PROBLEM DESCRIPTION
When the line containing "assert (forall h1" appears in the data below, begin copying there and stop only after the line containing "wp (carve prev.1".
*** EXERCISE DATA Section Begins ***
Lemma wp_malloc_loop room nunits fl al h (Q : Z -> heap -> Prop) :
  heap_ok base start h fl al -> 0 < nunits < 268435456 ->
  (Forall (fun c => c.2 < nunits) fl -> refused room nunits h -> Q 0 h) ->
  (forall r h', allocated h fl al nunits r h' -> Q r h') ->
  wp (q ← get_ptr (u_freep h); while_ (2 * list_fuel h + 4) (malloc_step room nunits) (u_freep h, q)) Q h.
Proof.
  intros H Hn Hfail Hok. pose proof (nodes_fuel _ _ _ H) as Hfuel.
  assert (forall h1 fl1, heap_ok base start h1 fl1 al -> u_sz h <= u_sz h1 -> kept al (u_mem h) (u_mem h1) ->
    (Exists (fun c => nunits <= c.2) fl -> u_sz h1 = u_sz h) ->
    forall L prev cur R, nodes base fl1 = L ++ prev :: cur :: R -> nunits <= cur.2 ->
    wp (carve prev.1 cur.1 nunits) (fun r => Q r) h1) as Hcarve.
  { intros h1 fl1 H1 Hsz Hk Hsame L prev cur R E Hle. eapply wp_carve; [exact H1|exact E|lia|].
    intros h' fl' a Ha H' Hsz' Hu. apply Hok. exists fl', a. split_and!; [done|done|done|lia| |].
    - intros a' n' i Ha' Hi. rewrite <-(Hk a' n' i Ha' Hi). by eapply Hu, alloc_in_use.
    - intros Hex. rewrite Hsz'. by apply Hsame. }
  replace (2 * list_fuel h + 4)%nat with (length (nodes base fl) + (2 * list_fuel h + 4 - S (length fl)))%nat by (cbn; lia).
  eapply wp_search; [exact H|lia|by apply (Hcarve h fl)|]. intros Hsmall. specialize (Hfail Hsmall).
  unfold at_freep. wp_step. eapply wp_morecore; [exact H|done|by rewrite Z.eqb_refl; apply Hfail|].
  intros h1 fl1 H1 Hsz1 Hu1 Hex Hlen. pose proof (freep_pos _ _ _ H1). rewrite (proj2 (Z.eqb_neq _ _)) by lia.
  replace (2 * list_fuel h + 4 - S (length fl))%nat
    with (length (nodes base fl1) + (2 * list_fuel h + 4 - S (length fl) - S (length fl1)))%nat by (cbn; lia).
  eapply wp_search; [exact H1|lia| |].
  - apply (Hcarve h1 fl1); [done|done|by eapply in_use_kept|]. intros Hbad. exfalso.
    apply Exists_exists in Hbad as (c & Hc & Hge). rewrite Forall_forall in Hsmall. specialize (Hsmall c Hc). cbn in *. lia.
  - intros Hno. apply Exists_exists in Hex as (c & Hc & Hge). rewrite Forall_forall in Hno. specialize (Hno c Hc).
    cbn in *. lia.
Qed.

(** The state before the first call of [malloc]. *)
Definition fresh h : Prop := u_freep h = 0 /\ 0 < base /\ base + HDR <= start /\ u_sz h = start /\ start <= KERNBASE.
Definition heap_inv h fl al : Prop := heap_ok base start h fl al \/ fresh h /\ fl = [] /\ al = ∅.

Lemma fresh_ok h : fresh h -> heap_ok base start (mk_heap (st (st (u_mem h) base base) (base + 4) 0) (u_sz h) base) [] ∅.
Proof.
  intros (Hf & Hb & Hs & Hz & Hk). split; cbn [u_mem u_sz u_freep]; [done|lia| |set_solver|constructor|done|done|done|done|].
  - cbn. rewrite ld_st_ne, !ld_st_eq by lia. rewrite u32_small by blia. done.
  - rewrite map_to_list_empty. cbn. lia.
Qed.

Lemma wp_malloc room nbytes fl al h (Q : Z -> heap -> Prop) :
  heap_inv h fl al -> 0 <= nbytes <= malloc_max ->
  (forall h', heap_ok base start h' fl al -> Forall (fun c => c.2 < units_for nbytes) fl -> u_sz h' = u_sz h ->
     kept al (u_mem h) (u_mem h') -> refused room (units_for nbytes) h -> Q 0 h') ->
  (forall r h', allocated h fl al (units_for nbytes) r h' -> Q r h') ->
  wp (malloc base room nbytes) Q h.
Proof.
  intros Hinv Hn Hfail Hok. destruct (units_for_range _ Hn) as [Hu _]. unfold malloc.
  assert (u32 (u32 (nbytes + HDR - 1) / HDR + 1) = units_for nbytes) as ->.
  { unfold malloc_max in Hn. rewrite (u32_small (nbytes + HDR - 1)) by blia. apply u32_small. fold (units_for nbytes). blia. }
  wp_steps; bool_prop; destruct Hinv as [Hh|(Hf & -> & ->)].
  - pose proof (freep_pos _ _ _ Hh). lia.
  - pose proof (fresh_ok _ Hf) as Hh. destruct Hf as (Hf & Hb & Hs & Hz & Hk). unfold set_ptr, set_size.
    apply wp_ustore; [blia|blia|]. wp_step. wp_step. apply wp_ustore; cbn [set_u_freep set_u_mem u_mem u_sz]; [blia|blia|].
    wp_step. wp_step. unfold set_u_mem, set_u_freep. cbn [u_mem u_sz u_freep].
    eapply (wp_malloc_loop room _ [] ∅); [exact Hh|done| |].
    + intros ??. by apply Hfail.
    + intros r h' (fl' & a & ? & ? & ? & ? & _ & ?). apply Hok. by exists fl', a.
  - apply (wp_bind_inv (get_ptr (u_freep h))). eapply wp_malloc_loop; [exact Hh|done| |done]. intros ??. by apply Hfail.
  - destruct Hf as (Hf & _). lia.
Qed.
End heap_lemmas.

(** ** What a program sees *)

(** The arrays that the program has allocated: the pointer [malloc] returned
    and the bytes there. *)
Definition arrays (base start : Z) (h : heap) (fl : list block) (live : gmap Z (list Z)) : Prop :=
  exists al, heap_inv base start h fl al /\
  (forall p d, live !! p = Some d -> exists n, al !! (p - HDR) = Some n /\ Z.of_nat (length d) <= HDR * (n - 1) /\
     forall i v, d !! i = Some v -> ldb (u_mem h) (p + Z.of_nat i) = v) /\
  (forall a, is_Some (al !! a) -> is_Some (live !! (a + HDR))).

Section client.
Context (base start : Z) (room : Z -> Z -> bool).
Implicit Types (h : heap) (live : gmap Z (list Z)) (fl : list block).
*** EXERCISE DATA Section Ends ***
*** EXERCISE DATA Section Begins ***
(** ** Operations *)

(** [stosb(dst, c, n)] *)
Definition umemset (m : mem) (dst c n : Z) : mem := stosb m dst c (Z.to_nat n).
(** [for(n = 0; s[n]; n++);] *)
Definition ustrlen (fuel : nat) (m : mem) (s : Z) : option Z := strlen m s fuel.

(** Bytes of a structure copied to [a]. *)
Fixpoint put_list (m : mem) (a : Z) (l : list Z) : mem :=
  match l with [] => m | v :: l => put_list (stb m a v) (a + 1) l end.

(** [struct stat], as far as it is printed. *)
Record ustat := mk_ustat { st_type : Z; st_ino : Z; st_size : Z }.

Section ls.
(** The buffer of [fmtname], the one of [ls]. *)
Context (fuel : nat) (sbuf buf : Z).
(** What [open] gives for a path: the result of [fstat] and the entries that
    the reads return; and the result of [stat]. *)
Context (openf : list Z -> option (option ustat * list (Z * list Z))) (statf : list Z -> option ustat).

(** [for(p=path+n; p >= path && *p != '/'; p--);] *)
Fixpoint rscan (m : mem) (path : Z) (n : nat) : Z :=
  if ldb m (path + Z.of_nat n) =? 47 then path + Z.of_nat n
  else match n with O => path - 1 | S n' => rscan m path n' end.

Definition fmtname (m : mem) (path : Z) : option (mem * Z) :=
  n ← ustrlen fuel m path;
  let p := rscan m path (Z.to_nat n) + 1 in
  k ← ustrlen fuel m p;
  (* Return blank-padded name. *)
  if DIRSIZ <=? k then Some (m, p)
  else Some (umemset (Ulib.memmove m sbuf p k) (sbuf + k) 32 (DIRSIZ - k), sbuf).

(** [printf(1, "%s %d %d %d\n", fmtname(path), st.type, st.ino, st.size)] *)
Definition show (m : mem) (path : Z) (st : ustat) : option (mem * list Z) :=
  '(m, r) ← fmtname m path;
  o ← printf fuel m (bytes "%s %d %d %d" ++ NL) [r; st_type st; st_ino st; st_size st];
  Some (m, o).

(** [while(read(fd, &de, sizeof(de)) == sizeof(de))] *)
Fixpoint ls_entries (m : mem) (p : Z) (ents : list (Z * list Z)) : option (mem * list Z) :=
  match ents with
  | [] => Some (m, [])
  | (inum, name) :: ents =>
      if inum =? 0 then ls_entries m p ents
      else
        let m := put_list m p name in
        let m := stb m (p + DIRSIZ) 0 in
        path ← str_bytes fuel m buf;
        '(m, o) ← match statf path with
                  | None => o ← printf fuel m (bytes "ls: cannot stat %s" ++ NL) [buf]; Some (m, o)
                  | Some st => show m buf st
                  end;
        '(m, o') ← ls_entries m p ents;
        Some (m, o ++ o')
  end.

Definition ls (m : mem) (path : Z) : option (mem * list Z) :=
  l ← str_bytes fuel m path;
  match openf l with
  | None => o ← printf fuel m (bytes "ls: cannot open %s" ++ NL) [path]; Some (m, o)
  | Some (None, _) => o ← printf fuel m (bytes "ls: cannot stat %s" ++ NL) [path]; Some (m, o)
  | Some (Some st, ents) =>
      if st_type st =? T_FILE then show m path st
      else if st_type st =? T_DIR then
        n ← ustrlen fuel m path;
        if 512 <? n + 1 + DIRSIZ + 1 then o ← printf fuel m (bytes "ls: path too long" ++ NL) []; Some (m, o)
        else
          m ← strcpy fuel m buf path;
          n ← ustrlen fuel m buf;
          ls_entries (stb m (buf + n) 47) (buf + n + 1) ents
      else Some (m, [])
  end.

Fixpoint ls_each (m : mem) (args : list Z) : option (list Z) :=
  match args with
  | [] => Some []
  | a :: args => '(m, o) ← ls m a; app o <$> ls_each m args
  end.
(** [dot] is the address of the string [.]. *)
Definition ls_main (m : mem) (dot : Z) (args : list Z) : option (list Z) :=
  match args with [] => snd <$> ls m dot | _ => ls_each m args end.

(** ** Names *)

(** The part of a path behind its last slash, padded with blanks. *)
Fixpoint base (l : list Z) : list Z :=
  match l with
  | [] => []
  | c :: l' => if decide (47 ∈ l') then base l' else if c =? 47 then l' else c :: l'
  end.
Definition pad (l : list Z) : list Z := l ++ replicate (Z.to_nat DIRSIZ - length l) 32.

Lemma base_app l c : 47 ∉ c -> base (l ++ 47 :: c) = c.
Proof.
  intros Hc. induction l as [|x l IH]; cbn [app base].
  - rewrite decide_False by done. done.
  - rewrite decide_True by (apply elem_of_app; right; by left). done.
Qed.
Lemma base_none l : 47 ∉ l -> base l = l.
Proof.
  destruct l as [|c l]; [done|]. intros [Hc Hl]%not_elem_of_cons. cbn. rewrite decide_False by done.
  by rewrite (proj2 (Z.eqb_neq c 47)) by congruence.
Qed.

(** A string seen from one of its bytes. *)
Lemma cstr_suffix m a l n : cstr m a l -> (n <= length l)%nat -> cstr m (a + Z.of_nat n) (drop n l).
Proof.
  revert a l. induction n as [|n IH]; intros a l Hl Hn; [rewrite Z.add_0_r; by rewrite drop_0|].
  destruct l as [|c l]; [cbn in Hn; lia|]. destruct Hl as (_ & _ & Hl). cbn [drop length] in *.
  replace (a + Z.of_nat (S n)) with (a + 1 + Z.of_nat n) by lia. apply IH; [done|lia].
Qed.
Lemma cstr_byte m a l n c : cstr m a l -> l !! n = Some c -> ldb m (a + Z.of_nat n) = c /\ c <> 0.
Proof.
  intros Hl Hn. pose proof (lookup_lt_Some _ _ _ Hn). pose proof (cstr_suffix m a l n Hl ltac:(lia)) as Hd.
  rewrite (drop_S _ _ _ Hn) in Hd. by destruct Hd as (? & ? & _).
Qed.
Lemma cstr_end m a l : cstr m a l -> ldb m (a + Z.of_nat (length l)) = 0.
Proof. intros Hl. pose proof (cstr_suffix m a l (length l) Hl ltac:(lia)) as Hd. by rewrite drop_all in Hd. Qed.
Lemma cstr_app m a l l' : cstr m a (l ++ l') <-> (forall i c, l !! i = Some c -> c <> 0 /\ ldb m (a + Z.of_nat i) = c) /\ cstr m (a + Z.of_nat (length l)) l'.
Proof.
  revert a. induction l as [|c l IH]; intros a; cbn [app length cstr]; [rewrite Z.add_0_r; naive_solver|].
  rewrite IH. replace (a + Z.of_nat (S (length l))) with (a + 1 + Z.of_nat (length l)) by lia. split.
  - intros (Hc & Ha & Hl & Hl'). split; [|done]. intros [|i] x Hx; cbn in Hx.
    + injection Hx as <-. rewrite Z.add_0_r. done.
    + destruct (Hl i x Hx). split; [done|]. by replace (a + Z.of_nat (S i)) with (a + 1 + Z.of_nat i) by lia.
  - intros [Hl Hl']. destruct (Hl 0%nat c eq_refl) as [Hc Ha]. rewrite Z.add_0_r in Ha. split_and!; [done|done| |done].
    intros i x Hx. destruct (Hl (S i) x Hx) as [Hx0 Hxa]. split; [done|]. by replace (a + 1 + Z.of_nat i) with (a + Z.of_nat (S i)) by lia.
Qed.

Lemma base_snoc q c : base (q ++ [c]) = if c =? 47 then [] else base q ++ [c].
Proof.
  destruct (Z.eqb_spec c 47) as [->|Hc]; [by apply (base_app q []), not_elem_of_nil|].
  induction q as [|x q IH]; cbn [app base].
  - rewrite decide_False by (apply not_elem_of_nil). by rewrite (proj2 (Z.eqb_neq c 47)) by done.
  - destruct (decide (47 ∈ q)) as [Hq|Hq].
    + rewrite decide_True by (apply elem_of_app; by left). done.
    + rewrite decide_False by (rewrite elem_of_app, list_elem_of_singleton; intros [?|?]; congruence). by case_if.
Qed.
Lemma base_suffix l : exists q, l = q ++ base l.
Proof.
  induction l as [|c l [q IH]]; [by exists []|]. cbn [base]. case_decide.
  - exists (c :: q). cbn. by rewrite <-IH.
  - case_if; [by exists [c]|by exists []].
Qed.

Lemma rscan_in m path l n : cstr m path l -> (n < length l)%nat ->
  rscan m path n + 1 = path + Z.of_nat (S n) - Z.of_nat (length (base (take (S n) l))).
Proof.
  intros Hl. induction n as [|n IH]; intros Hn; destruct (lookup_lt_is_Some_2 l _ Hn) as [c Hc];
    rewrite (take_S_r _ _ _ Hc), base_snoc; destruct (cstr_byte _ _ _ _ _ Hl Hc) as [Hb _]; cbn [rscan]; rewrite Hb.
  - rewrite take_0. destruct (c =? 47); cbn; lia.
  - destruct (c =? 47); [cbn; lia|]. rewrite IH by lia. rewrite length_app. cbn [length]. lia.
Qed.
*** EXERCISE DATA Section Ends ***
RESULT OF THIS EXERCISE
  assert (forall h1 fl1, heap_ok base start h1 fl1 al -> u_sz h <= u_sz h1 -> kept al (u_mem h) (u_mem h1) ->
    (Exists (fun c => nunits <= c.2) fl -> u_sz h1 = u_sz h) ->
    forall L prev cur R, nodes base fl1 = L ++ prev :: cur :: R -> nunits <= cur.2 ->
    wp (carve prev.1 cur.1 nunits) (fun r => Q r) h1) as Hcarve.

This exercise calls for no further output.